Department of Physics, Auburn University, Auburn, Alabama 36849, United States.
Institute of Physical Chemistry, Department of Chemistry, University of Basel, Basel 4058, Switzerland.
J Am Chem Soc. 2024 Aug 28;146(34):23842-23853. doi: 10.1021/jacs.4c05869. Epub 2024 Aug 15.
Understanding binding epitopes involved in protein-protein interactions and accurately determining their structure are long-standing goals with broad applicability in industry and biomedicine. Although various experimental methods for binding epitope determination exist, these approaches are typically low throughput and cost-intensive. Computational methods have potential to accelerate epitope predictions; however, recently developed artificial intelligence (AI)-based methods frequently fail to predict epitopes of synthetic binding domains with few natural homologues. Here we have developed an integrated method employing generalized-correlation-based dynamic network analysis on multiple molecular dynamics (MD) trajectories, initiated from AlphaFold2Multimer structures, to unravel the structure and binding epitope of the therapeutic PD-L1:Affibody complex. Both AlphaFold2 and conventional molecular dynamics trajectory analysis were ineffective in distinguishing between two proposed binding models, parallel and perpendicular. However, our integrated approach, utilizing dynamic network analysis, demonstrated that the perpendicular mode was significantly more stable. These predictions were validated using a suite of experimental epitope mapping protocols, including cross-linking mass spectrometry and next-generation sequencing-based deep mutational scanning. Conversely, AlphaFold3 failed to predict a structure bound in the perpendicular pose, highlighting the necessity for exploratory research in the search for binding epitopes and challenging the notion that AI-generated protein structures can be accepted without scrutiny. Our research underscores the potential of employing dynamic network analysis to enhance AI-based structure predictions for more accurate identification of protein-protein interaction interfaces.
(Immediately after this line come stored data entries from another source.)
(* ===== verification/MssqlClient.v ===== *)
(** * The SQL Server client (internal/sql/client.go)

    [MSSQLClient] is a pool handle of database/sql; the driver behind it
    (database/sql with go-mssqldb, third party) is the class [SqlDriver]. Each
    method is the source's: it builds the statement text, sends it on the pool
    or on a dedicated connection after [USE], and wraps the error. The second
    half states what every method that executes a statement sends: the template
    [expected], with the arguments inside single T-SQL identifier or string
    tokens. *)
From S2P Require Import Prelude SqlClient QuoteName.

(** ** The driver *)
(** What a column is scanned into. *)
Inductive scan := SBool | SString | SInt | SInt64 | SBytes | SNullString | SNullInt64.
Definition scan_type (t : scan) : Type :=
  match t with
  | SBool => bool
  | SString => string
  | SInt | SInt64 => Z
  | SBytes => list Byte.byte
  | SNullString => option string
  | SNullInt64 => option Z
  end.
Fixpoint row_type (ts : list scan) : Type :=
  match ts with [] => unit | t :: ts' => (scan_type t * row_type ts')%type end.

(** [QueryRow] is [QueryRowContext(...).Scan(...)]; [QueryRows] gives what each
    [rows.Next]/[rows.Scan] pair yields and the final [rows.Err()]. A handle is
    the pool or one connection of it. [order_of] is the order in which [range]
    visits a map when the client's state is [d]. *)
Class SqlDriver (DB SqlConn D : Type) := {
  Open : string -> D -> (DB + error) * D;
  db_Close : DB -> D -> option error * D;
  db_Ping : DB -> D -> option error * D;
  db_Conn : DB -> D -> (SqlConn + error) * D;
  conn_Close : SqlConn -> D -> option error * D;
  ExecContext : DB + SqlConn -> string -> D -> option error * D;
  QueryRow : forall ts, DB + SqlConn -> string -> list string -> D -> (row_type ts + error) * D;
  QueryRows : forall ts, DB + SqlConn -> string -> list string -> D ->
    (list (row_type ts + error) * option error + error) * D;
  order_of : D -> list string -> list string;
  (* net/url: the connection string of a user and password, a host:port and a query *)
  url_String : option (string * string) -> string -> gmap string string -> string;
  hex : list Byte.byte -> string
}.
Ltac text_norm := repeat first [rewrite string_app_cons | rewrite string_app_assoc | rewrite string_app_nil_l].
(** Plain text is quoted as it is. *)
Lemma plain_quote s : plain s = true -> QuoteString s = "N'" +:+ s +:+ "'".
Proof.
  intros Hs. unfold QuoteString. do 2 f_equal. induction s as [|ch s IH]; [done|].
  apply andb_prop in Hs as [Hc Hs]. cbn. rewrite IH by done.
  unfold plain_char in Hc. apply negb_true_iff in Hc. rewrite !orb_false_iff in Hc.
  destruct Hc as [[[[_ Hc] _] _] _]. by rewrite Hc.
Qed.
Lemma listener_ips_render b ips s :
  forallb plain (ips ≫= fun ip => [alip_IP ip; alip_SubnetMask ip]) = true ->
  Mssql.listener_ips b ips +:+ s = foldr (fun p s => piece_sql p +:+ s) s (addresses_template b ips).
Proof.
  revert b. induction ips as [|ip ips IH]; intros b; [done|]. cbn [mbind list_bind app forallb].
  rewrite !andb_true_iff. intros (Hip & Hmask & Hips).
  cbn [Mssql.listener_ips addresses_template]. rewrite !foldr_app, !string_app_assoc, IH by done.
  cbn [foldr piece_sql]. rewrite !plain_quote by done.
  cbn [Sprintf is_verb Ascii.eqb Bool.eqb andb orb].
  text_norm. by destruct b.
Qed.
Lemma AddListener_query_render ag l :
  forallb plain (alc_IPAddresses l ≫= fun ip => [alip_IP ip; alip_SubnetMask ip]) = true ->
  Mssql.AddListener_query ag l = render (add_listener_template ag l).
Proof.
  intros Hips. unfold Mssql.AddListener_query, add_listener_template, render. rewrite !foldr_app.
  case_bool_decide.
  - cbn [foldr piece_sql app]. unfold QuoteString.
    cbn [Sprintf is_verb Ascii.eqb Bool.eqb andb orb].
    text_norm. reflexivity.
  - rewrite !foldr_app, !string_app_assoc, listener_ips_render by done. cbn [foldr piece_sql]. unfold QuoteString.
    cbn [Sprintf is_verb Ascii.eqb Bool.eqb andb orb].
    text_norm. reflexivity.
Qed.
(** The moved files, each clause after a separator. *)
Lemma moves_render m ls s :
  Join (s :: (Mssql.move_clause m <$> ls)) ", " =
  s +:+ foldr (fun p s => piece_sql p +:+ s) "" (ls ≫= move_template m).
Proof.
  revert s. induction ls as [|l ls IH]; intros s; [cbn; by rewrite string_app_nil_r|].
  change (Join (s :: (Mssql.move_clause m <$> l :: ls)) ", ")
    with (s +:+ ", " +:+ Join (Mssql.move_clause m l :: (Mssql.move_clause m <$> ls)) ", ").
  rewrite IH. cbn [mbind list_bind]. rewrite foldr_app. cbn [foldr piece_sql move_template].
  unfold Mssql.move_clause. cbn [Sprintf is_verb Ascii.eqb Bool.eqb andb orb].
  text_norm. reflexivity.
Qed.

#[local] Existing Instance Mssql.mssql_client.

(** Every method sends its templates; only one depends on the order of a map. *)
Definition moves_files (call : Call) : bool :=
  match call with CRestoreDatabaseWithMove _ _ _ => true | _ => false end.
Lemma perform_sends_fixed order call :
  forallb plain (raw_args hex call) = true -> moves_files call = false ->
  sends (perform call) (render <$> expected hex order call).
Proof.
  intros Hraw. destruct call; try done; intros _;
    try (apply sends_exec; reflexivity);
    try (apply sends_in_database; reflexivity);
    try (apply sends_query; silently);
    try afterwards.
  - cbn [expected fmap list_fmap]. apply sends_exec. rewrite opt_clause_render.
    destruct collation as [x|]; [destruct (String.eqb x "")|];
      cbn -[QuoteName]; by string_norm.
  - cbn [expected fmap list_fmap]. apply (sends_in_database db). rewrite opt_clause_render.
    destruct owner as [x|]; [destruct (String.eqb x "")|];
      cbn -[QuoteName]; by string_norm.
  - exact (sends_permission "GRANT " " TO " db permission target user _).
  - exact (sends_permission "DENY " " TO " db permission target user _).
  - exact (sends_permission "REVOKE " " FROM " db permission target user _).
  - cbn [perform]. rewrite <- BackupDatabase_query_render. by apply sends_exec.
  - cbn [expected fmap list_fmap].
    apply (sends_seq (fun c d => ExecContext (inl c) _ d) _ _ [_]); [|apply sends_add_databases].
    intros c d l err d' l'. cbn. rewrite CreateAG_query_render.
    destruct (ExecContext _ _ _) as [e d1]. intros [= <- <- <-]. by eexists [_].
  - apply sends_exec. destruct (String.eqb clusterType "NONE") eqn:E;
      cbn -[QuoteName String.eqb]; rewrite ?E; by string_norm.
  - apply sends_exec. destruct value; cbn -[QuoteName]; by string_norm.
  - apply (sends_seq (fun c d => ExecContext (inl c) _ d) (Mssql.exec _ _) _ [_] [_]);
      [|by apply sends_exec].
    intros c d l err d' l'. cbn.
    destruct (ExecContext _ _ _) as [e d1]. intros [= <- <- <-]. by eexists [_].
  - apply sends_exec, AddListener_query_render. cbn [raw_args forallb] in Hraw.
    by apply andb_prop in Hraw as [_ Hraw].
Qed.
Lemma perform_sends call c d l err d' l' :
  forallb plain (raw_args hex call) = true -> perform call c (d, l) = (err, (d', l')) ->
  exists sent, l' = l ++ sent /\ sent `prefix_of` (render <$> expected hex (order_of d) call) /\
    (err = None -> sent = render <$> expected hex (order_of d) call).
Proof.
  intros Hraw. destruct (moves_files call) eqn:Hm; [|by apply perform_sends_fixed].
  destruct call; try done. intros Hrun. eapply sends_exec; [|exact Hrun].
  rewrite moves_render. unfold render. rewrite foldr_app. cbn [foldr piece_sql].
  cbn [Sprintf is_verb Ascii.eqb Bool.eqb andb orb]. text_norm. reflexivity.
Qed.

(** The templates are well formed when the raw arguments are plain text. *)
Lemma replicas_template_ok b rs ps :
  forallb plain (rs ≫= fun r =>
    [arc_AvailabilityMode r; arc_FailoverMode r; arc_SeedingMode r; arc_SecondaryRole r]) = true ->
  template_ok ps = true -> template_ok (replicas_template b rs ++ ps) = true.
Proof.
  revert b. induction rs as [|r rs IH]; intros b Hr Hps; [done|].
  cbn in Hr. rewrite !andb_true_iff in Hr. destruct Hr as (Ha & Hf & Hs & Hsec & Hr).
  cbn [replicas_template]. rewrite <- !(assoc_L (++)).
  assert (Hrest : template_ok (replica_template r ++ replicas_template false rs ++ ps) = true).
  { cbn -[plain replicas_template]. rewrite Ha, Hf, Hs, Hsec, (IH false Hr Hps). done. }
  destruct b; cbn [app]; [done|]. by cbn -[plain replica_template replicas_template].
Qed.

Lemma moves_ok m ls : template_ok (ls ≫= move_template m) = true.
Proof.
  induction ls as [|l ls IH]; [done|]. cbn [mbind list_bind]. cbn -[render].
  change (list_bind _ _ (move_template m) ls) with (ls ≫= move_template m). rewrite IH, andb_true_r.
  by destruct ls.
Qed.
Lemma addresses_ok b ips ps :
  template_ok ps = true -> template_ok (addresses_template b ips ++ ps) = true.
Proof.
  revert b. induction ips as [|ip ips IH]; intros b Hps; [done|].
  cbn [addresses_template]. rewrite <- !(assoc_L (++)).
  assert (Hrest : template_ok ([PText "        ("; PStr (alip_IP ip); PText ", "; PStr (alip_SubnetMask ip);
    PText ")"] ++ addresses_template false ips ++ ps) = true) by (cbn -[addresses_template]; by rewrite IH).
  by destruct b.
Qed.

Lemma expected_ok order call :
  forallb plain (raw_args hex call) = true -> Forall (fun ps => template_ok ps = true) (expected hex order call).
Proof.
  destruct call; cbn [raw_args expected forallb]; rewrite ?andb_true_r; intros Hraw;
    try (unfold permission_statement; destruct (IsValidPermission permission) eqn:Hp; [|done];
         apply IsValidPermission_plain in Hp);
    repeat constructor; try done;
    try (cbn -[plain]; by rewrite ?Hraw, ?Hp);
    try (cbn [app template_ok]; rewrite Hp; by apply target_template).
  - destruct collation as [x|]; [|done]. unfold opt_clause. by destruct (String.eqb x "").
  - destruct owner as [x|]; [|done]. unfold opt_clause. by destruct (String.eqb x "").
  - unfold backup_suffix. destruct (String.eqb backupType "Log"),
      (String.eqb backupType "Differential"), compression; done.
  - cbn [app forallb] in Hraw. rewrite !andb_true_iff in Hraw. destruct Hraw as (Hc & Hp & Hr).
    unfold create_ag_template. cbn -[plain replicas_template].
    rewrite Hp, (replicas_template_ok true _ [PText ";"] Hr eq_refl), !andb_true_r.
    destruct (String.eqb _ ""), (agc_DBFailover config); rewrite ?Hc; done.
  - apply Forall_fmap, Forall_true. done.
  - by destruct (String.eqb clusterType "NONE").
  - cbn -[plain]. rewrite Hraw. by destruct value.
  - apply moves_ok.
  - cbn -[plain] in *. by rewrite Hraw.
  - apply andb_prop in Hraw as [Hport _]. unfold add_listener_template.
    assert (Hend : template_ok [PText "    PORT = "; PText (fmt_d (alc_Port listener)); PText (nl +:+ ");")] = true)
      by (cbn -[plain]; by rewrite Hport).
    case_bool_decide; [exact Hend|]. rewrite <- !(assoc_L (++)). cbn -[addresses_template plain].
    by rewrite addresses_ok.
Qed.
理解蛋白质-蛋白质相互作用中涉及的结合表位,并准确确定其结构,是工业和生物医学领域具有广泛适用性的长期目标。尽管存在各种用于确定结合表位的实验方法,但这些方法通常通量低且成本高。计算方法有可能加速表位预测;然而,最近开发的基于人工智能 (AI) 的方法经常无法预测具有少数天然同源物的合成结合结构域的表位。在这里,我们开发了一种集成方法,该方法使用基于广义相关的动态网络分析,对来自 AlphaFold2Multimer 结构的多个分子动力学 (MD) 轨迹进行分析,以揭示治疗性 PD-L1:Affibody 复合物的结构和结合表位。AlphaFold2 和传统的分子动力学轨迹分析都无法区分两种提出的结合模型,即平行和垂直。然而,我们的集成方法利用动态网络分析表明,垂直模式明显更稳定。这些预测使用一系列实验表位作图协议进行了验证,包括交联质谱和基于下一代测序的深度突变扫描。相反,AlphaFold3 未能预测垂直构象结合的结构,这突出表明在寻找结合表位时需要进行探索性研究,并且对 AI 生成的蛋白质结构无需仔细审查即可接受的观点提出了挑战。我们的研究强调了利用动态网络分析增强基于 AI 的结构预测以更准确地识别蛋白质-蛋白质相互作用界面的潜力。